• THE TASK: In the entries below, the lines from the one with "are TAB, LF, VT, FF, CR" through the one with "Definition trim (s" are to be copied exactly; both ends count.

• RECORDED INFORMATION:

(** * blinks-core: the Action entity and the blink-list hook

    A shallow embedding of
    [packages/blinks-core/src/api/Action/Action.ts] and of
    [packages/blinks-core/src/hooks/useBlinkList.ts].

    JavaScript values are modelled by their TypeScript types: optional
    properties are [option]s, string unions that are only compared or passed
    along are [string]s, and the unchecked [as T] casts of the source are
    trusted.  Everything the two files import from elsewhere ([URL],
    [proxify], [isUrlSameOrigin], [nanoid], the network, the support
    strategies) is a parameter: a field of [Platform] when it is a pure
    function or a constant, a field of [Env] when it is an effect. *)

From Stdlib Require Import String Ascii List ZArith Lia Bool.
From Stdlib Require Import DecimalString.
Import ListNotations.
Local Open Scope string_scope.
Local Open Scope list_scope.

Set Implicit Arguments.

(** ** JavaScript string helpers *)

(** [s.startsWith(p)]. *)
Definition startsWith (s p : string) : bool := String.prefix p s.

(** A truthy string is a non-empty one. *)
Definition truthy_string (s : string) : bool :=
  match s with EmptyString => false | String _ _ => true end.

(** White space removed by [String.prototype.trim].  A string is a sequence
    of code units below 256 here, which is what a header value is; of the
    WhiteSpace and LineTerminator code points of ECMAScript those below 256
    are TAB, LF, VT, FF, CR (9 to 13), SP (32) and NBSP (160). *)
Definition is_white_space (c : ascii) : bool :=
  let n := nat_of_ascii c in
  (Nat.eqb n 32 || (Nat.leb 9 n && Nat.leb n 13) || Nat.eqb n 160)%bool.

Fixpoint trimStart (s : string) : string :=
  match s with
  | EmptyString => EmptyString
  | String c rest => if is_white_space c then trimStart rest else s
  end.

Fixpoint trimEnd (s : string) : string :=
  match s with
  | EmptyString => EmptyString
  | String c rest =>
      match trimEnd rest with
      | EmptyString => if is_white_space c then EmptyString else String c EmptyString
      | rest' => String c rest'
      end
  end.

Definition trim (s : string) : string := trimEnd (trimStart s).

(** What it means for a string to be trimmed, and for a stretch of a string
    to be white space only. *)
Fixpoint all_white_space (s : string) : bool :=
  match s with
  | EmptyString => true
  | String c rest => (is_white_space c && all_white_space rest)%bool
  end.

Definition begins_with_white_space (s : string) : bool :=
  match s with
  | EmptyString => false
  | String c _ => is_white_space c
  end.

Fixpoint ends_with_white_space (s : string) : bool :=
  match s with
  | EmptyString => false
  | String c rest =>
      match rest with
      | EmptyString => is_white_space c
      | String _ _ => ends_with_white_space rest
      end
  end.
--
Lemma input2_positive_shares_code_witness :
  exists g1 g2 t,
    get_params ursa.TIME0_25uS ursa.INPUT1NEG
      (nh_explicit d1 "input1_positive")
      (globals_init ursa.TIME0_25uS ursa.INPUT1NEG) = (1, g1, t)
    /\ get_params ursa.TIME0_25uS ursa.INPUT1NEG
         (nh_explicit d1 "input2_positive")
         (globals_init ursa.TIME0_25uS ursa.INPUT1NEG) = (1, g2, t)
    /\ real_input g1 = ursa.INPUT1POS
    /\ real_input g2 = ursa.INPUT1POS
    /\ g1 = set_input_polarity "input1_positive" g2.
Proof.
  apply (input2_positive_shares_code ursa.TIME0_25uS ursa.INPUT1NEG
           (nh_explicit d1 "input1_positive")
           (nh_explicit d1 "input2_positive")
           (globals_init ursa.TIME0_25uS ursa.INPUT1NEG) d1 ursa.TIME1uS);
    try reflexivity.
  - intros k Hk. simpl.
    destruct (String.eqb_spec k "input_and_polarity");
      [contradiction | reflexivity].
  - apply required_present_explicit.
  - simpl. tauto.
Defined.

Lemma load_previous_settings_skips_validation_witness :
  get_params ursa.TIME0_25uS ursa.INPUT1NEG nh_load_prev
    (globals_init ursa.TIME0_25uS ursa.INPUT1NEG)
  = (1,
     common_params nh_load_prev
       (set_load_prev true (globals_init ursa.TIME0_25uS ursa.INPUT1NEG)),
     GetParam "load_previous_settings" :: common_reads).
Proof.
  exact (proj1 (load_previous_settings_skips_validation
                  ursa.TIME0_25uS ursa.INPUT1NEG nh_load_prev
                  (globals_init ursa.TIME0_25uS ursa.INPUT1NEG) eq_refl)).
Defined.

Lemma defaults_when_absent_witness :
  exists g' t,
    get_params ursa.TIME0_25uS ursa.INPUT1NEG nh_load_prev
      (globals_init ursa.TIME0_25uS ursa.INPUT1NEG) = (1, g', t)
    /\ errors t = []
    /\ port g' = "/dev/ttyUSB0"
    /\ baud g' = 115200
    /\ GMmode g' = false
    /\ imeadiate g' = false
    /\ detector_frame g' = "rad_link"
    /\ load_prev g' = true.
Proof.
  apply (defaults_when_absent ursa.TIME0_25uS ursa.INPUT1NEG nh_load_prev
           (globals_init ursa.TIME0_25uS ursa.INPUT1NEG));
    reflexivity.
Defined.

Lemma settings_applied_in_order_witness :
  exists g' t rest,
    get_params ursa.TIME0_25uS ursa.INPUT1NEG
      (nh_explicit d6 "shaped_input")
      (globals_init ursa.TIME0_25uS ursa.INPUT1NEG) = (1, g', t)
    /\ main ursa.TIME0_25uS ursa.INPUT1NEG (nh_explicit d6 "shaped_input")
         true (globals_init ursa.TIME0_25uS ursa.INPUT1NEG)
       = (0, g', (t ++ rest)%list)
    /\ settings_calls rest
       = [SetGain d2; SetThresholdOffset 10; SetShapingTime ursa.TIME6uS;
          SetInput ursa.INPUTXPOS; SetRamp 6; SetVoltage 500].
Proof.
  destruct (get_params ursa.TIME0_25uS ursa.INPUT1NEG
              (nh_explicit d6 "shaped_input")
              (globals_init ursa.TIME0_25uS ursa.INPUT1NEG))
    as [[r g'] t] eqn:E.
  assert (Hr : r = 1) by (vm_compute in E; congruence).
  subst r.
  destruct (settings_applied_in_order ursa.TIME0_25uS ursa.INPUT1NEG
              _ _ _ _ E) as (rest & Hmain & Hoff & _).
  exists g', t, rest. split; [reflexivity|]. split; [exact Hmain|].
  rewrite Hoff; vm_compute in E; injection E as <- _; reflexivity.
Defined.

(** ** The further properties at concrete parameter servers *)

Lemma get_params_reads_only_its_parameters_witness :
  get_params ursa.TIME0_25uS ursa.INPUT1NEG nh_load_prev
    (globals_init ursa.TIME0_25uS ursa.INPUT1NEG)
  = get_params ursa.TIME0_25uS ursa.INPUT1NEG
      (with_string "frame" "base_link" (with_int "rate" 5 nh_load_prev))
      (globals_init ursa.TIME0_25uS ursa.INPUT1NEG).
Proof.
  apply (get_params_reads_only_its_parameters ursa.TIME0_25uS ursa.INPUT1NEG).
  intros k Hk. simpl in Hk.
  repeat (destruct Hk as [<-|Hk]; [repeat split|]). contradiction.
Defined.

• ANSWER TO THE EXERCISE:
    are TAB, LF, VT, FF, CR (9 to 13), SP (32) and NBSP (160). *)
Definition is_white_space (c : ascii) : bool :=
  let n := nat_of_ascii c in
  (Nat.eqb n 32 || (Nat.leb 9 n && Nat.leb n 13) || Nat.eqb n 160)%bool.

Fixpoint trimStart (s : string) : string :=
  match s with
  | EmptyString => EmptyString
  | String c rest => if is_white_space c then trimStart rest else s
  end.

Fixpoint trimEnd (s : string) : string :=
  match s with
  | EmptyString => EmptyString
  | String c rest =>
      match trimEnd rest with
      | EmptyString => if is_white_space c then EmptyString else String c EmptyString
      | rest' => String c rest'
      end
  end.

Definition trim (s : string) : string := trimEnd (trimStart s).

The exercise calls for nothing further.